(Dataset entries begins)
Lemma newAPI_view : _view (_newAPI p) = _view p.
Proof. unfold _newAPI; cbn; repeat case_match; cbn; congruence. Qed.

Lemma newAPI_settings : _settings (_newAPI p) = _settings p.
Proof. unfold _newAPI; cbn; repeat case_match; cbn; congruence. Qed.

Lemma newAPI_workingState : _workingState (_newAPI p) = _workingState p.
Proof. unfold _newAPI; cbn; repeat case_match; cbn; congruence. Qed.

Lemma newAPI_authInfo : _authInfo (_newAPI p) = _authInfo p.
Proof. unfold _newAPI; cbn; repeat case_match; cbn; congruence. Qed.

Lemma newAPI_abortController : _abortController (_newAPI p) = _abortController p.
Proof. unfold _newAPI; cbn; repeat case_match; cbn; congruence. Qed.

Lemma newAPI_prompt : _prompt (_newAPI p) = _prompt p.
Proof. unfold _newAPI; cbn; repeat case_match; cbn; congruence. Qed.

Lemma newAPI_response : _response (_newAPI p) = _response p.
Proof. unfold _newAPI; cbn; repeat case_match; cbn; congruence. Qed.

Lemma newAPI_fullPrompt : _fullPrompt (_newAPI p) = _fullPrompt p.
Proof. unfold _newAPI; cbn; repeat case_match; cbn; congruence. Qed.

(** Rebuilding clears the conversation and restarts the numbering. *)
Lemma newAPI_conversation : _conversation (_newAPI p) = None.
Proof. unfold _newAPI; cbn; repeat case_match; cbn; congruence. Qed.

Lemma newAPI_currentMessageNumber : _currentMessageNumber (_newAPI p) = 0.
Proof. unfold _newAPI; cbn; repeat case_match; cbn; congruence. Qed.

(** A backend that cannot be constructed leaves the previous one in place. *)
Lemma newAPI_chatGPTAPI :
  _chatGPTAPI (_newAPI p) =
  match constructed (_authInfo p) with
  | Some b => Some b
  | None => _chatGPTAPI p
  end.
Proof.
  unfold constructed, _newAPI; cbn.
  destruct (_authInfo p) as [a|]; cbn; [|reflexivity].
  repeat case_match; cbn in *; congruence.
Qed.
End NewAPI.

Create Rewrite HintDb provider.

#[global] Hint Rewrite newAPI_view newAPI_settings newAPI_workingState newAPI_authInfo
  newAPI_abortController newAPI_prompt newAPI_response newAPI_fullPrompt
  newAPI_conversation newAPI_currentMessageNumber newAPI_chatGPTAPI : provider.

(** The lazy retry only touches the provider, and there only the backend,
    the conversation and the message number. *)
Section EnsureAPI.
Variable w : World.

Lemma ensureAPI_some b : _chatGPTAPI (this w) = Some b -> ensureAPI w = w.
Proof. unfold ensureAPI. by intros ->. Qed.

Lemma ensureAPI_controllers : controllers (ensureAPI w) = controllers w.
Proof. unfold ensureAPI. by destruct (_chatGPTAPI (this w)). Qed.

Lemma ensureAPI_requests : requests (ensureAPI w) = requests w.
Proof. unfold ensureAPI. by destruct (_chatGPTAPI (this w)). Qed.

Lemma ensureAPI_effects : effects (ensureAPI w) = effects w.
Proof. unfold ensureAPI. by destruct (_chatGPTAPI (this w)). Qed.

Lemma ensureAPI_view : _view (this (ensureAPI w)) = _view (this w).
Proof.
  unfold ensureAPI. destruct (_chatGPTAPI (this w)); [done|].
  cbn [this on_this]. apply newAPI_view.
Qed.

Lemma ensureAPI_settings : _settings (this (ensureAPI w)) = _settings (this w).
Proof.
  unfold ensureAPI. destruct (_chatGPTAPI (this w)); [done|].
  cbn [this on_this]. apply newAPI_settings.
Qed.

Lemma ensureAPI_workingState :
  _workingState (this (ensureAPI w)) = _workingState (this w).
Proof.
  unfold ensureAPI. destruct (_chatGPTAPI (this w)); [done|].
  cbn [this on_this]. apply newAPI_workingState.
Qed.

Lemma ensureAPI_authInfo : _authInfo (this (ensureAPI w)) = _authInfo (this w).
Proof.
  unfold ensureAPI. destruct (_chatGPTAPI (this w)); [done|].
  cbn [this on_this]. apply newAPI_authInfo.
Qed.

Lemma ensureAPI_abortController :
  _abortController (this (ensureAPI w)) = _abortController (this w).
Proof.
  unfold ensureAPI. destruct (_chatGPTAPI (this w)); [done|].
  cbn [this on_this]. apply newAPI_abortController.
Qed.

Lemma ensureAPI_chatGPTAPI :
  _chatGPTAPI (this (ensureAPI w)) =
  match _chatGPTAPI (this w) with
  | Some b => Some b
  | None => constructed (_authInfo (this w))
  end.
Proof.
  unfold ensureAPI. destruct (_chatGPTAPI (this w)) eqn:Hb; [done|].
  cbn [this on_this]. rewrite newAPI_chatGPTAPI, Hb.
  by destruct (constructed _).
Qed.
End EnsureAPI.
(Dataset entries ends)
### [What to work on]
The full set of entries above should be given again exactly.

### [Your solution]
Lemma newAPI_view : _view (_newAPI p) = _view p.
Proof. unfold _newAPI; cbn; repeat case_match; cbn; congruence. Qed.

Lemma newAPI_settings : _settings (_newAPI p) = _settings p.
Proof. unfold _newAPI; cbn; repeat case_match; cbn; congruence. Qed.

Lemma newAPI_workingState : _workingState (_newAPI p) = _workingState p.
Proof. unfold _newAPI; cbn; repeat case_match; cbn; congruence. Qed.

Lemma newAPI_authInfo : _authInfo (_newAPI p) = _authInfo p.
Proof. unfold _newAPI; cbn; repeat case_match; cbn; congruence. Qed.

Lemma newAPI_abortController : _abortController (_newAPI p) = _abortController p.
Proof. unfold _newAPI; cbn; repeat case_match; cbn; congruence. Qed.

Lemma newAPI_prompt : _prompt (_newAPI p) = _prompt p.
Proof. unfold _newAPI; cbn; repeat case_match; cbn; congruence. Qed.

Lemma newAPI_response : _response (_newAPI p) = _response p.
Proof. unfold _newAPI; cbn; repeat case_match; cbn; congruence. Qed.

Lemma newAPI_fullPrompt : _fullPrompt (_newAPI p) = _fullPrompt p.
Proof. unfold _newAPI; cbn; repeat case_match; cbn; congruence. Qed.

(** Rebuilding clears the conversation and restarts the numbering. *)
Lemma newAPI_conversation : _conversation (_newAPI p) = None.
Proof. unfold _newAPI; cbn; repeat case_match; cbn; congruence. Qed.

Lemma newAPI_currentMessageNumber : _currentMessageNumber (_newAPI p) = 0.
Proof. unfold _newAPI; cbn; repeat case_match; cbn; congruence. Qed.

(** A backend that cannot be constructed leaves the previous one in place. *)
Lemma newAPI_chatGPTAPI :
  _chatGPTAPI (_newAPI p) =
  match constructed (_authInfo p) with
  | Some b => Some b
  | None => _chatGPTAPI p
  end.
Proof.
  unfold constructed, _newAPI; cbn.
  destruct (_authInfo p) as [a|]; cbn; [|reflexivity].
  repeat case_match; cbn in *; congruence.
Qed.
End NewAPI.

Create Rewrite HintDb provider.

#[global] Hint Rewrite newAPI_view newAPI_settings newAPI_workingState newAPI_authInfo
  newAPI_abortController newAPI_prompt newAPI_response newAPI_fullPrompt
  newAPI_conversation newAPI_currentMessageNumber newAPI_chatGPTAPI : provider.

(** The lazy retry only touches the provider, and there only the backend,
    the conversation and the message number. *)
Section EnsureAPI.
Variable w : World.

Lemma ensureAPI_some b : _chatGPTAPI (this w) = Some b -> ensureAPI w = w.
Proof. unfold ensureAPI. by intros ->. Qed.

Lemma ensureAPI_controllers : controllers (ensureAPI w) = controllers w.
Proof. unfold ensureAPI. by destruct (_chatGPTAPI (this w)). Qed.

Lemma ensureAPI_requests : requests (ensureAPI w) = requests w.
Proof. unfold ensureAPI. by destruct (_chatGPTAPI (this w)). Qed.

Lemma ensureAPI_effects : effects (ensureAPI w) = effects w.
Proof. unfold ensureAPI. by destruct (_chatGPTAPI (this w)). Qed.

Lemma ensureAPI_view : _view (this (ensureAPI w)) = _view (this w).
Proof.
  unfold ensureAPI. destruct (_chatGPTAPI (this w)); [done|].
  cbn [this on_this]. apply newAPI_view.
Qed.

Lemma ensureAPI_settings : _settings (this (ensureAPI w)) = _settings (this w).
Proof.
  unfold ensureAPI. destruct (_chatGPTAPI (this w)); [done|].
  cbn [this on_this]. apply newAPI_settings.
Qed.

Lemma ensureAPI_workingState :
  _workingState (this (ensureAPI w)) = _workingState (this w).
Proof.
  unfold ensureAPI. destruct (_chatGPTAPI (this w)); [done|].
  cbn [this on_this]. apply newAPI_workingState.
Qed.

Lemma ensureAPI_authInfo : _authInfo (this (ensureAPI w)) = _authInfo (this w).
Proof.
  unfold ensureAPI. destruct (_chatGPTAPI (this w)); [done|].
  cbn [this on_this]. apply newAPI_authInfo.
Qed.

Lemma ensureAPI_abortController :
  _abortController (this (ensureAPI w)) = _abortController (this w).
Proof.
  unfold ensureAPI. destruct (_chatGPTAPI (this w)); [done|].
  cbn [this on_this]. apply newAPI_abortController.
Qed.

Lemma ensureAPI_chatGPTAPI :
  _chatGPTAPI (this (ensureAPI w)) =
  match _chatGPTAPI (this w) with
  | Some b => Some b
  | None => constructed (_authInfo (this w))
  end.
Proof.
  unfold ensureAPI. destruct (_chatGPTAPI (this w)) eqn:Hb; [done|].
  cbn [this on_this]. rewrite newAPI_chatGPTAPI, Hb.
  by destruct (constructed _).
Qed.
End EnsureAPI.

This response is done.